Yekutiel is an affable yet astute questioner, sitting against a bright pink sequin backdrop, pressing SBF (as he’s known) on crypto applications and regulation, concepts of freedom and liberty, and the potentially destructive means that can serve the endgame of effective altruism. . SBF, calling from a darkened hotel room in Washington, D.C., seemed pleased with his own answers. He also seemed distracted during the 50-minute zoom, his gaze wandering and his face occasionally lighting up, the telltale sign that another application was opening. League of Legends? Could be. Either way, I didn’t walk away — or shut my laptop — more understanding of the hype.
It was another SBF sitting this week for a livestream interview with razor-sharp financial journalist Andrew Ross Sorkin. The crypto entrepreneur’s right arm kept shaking and he looked grumpy. “Look, I’ve had a bad month,” SBF said at one point, in what may be the understatement of 2022.
In recent weeks, SBF’s $32 billion crypto exchange, FTX, has completely unravelled. Investors lost millions. SBF’s own largely theoretical wealth has dwindled. Prominent investors have tried to cut their ties with him. And the one-time prodigy seems unable to directly answer questions about his own guilt in what is increasingly seen as a fraudulent crypto scheme. “I was as truthful as I know how,” he told Sorkin. “I don’t know of the times I lied.” (It depends on the meaning of the word isis.)
Were there any signs that FTX was a house of cards and that the whiz kid founder might not know which way is up? The answer depends in part on one’s inherent skepticism and understanding of the machinations of the crypto market. Short answer: Yes. Federal prosecutors reportedly investigated FTX months before it crashed. But there were other reasons to be skeptical of an unproven entrepreneur who seemed all too willing to embody the Silicon Valley mad genius archetype. So why did we – investors, crypto fiends, the media – get back into it? Or, as writer and well-known billionaire skeptic Anand Giridharadas put it, “My only take on the SBF interview is that I don’t know why we continue to trust very limited, half-grown men with the keys to our prosperity and society… He has very little to teach. Lots to learn. Somehow so many have it backwards.”

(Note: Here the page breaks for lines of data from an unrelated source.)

Lemma ex_admin_inv : hinv (fun _ _ _ => True) (sys_ok 1) tt ex_rings [] ex_admin.
Proof.
  split.
  - reflexivity.
  - split; vm_compute; discriminate.
  - done.
  - split; [done|constructor..].
  - intros p Hp. by apply elem_of_nil in Hp.
  - split; [by apply slots_inv; [exact ex_one_slots|]|]. intros k _. apply lookup_empty.
Qed.

Lemma ex_config_request : config_request ex_admin ex_post [3].
Proof.
  split.
  - reflexivity.
  - vm_compute. by eexists.
  - vm_compute. reflexivity.
  - exists 1. split; [done|]. split; [vm_compute; reflexivity|done].
  - split; [reflexivity|]. exists [7], [9]. split; [done|]. split; [done|right]. by left.
  - intros i. by eexists.
Qed.

Lemma https_config_end_to_end_witness :
  defined (handle_post_request (H0 := ex_pta) ex_post ex_admin) (fun '(_, s') => sys_fw (pta s') = 1 /\ exists l',
    ex_out (ssl s') ++ pending (hp s') l' = resp_header 200 "OK" 2 "application/octet-stream" ++ [0; 3]).
Proof.
  eapply defined_mono; [|apply (https_config_end_to_end ex_run_op 99 4 true (fun _ => true) (fun _ _ => true) (fun _ _ _ => True) (fun _ x => length (ex_in x)) ex_out (ex_tls_laws _ ex_closed_True)
    1 tt ex_rings [] ex_admin ex_post [3] [0; 3] 1)].
  - intros [ret s'] (Hf & _ & l' & _ & Hs). split; [exact Hf|]. exists l'. rewrite Hs. reflexivity.
  - exact ex_admin_inv.
  - exact ex_config_request.
  - exists [("operation"%string, 3)], [("errno"%string, 0); ("ran"%string, 3)]. split; [reflexivity|]. split; [discriminate|]. split; reflexivity.
Defined.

I posed this question to Margaret O’Mara, a professor of history at the University of Washington and author of The Code: Silicon Valley and the Remake of America. Everyone loves the hero’s journey, O’Mara said immediately. We’re still fixated on the idea of the eccentric genius accomplishing extraordinary things.
People still cite Bill Gates, the ultimate nerd who went on to run an extremely transformative company, as a prime example, O’Mara points out. A generation later, it was two computer scientists named Larry and Sergey who presented to the world not only a clean, uncluttered search portal – an antidote to the pop-up chaos of the late dotcom era – and bean-baged offices for their employees , but who also retained control of a special class of voting shares of their company. Their greatest innovation may not have been search, but “founder control.”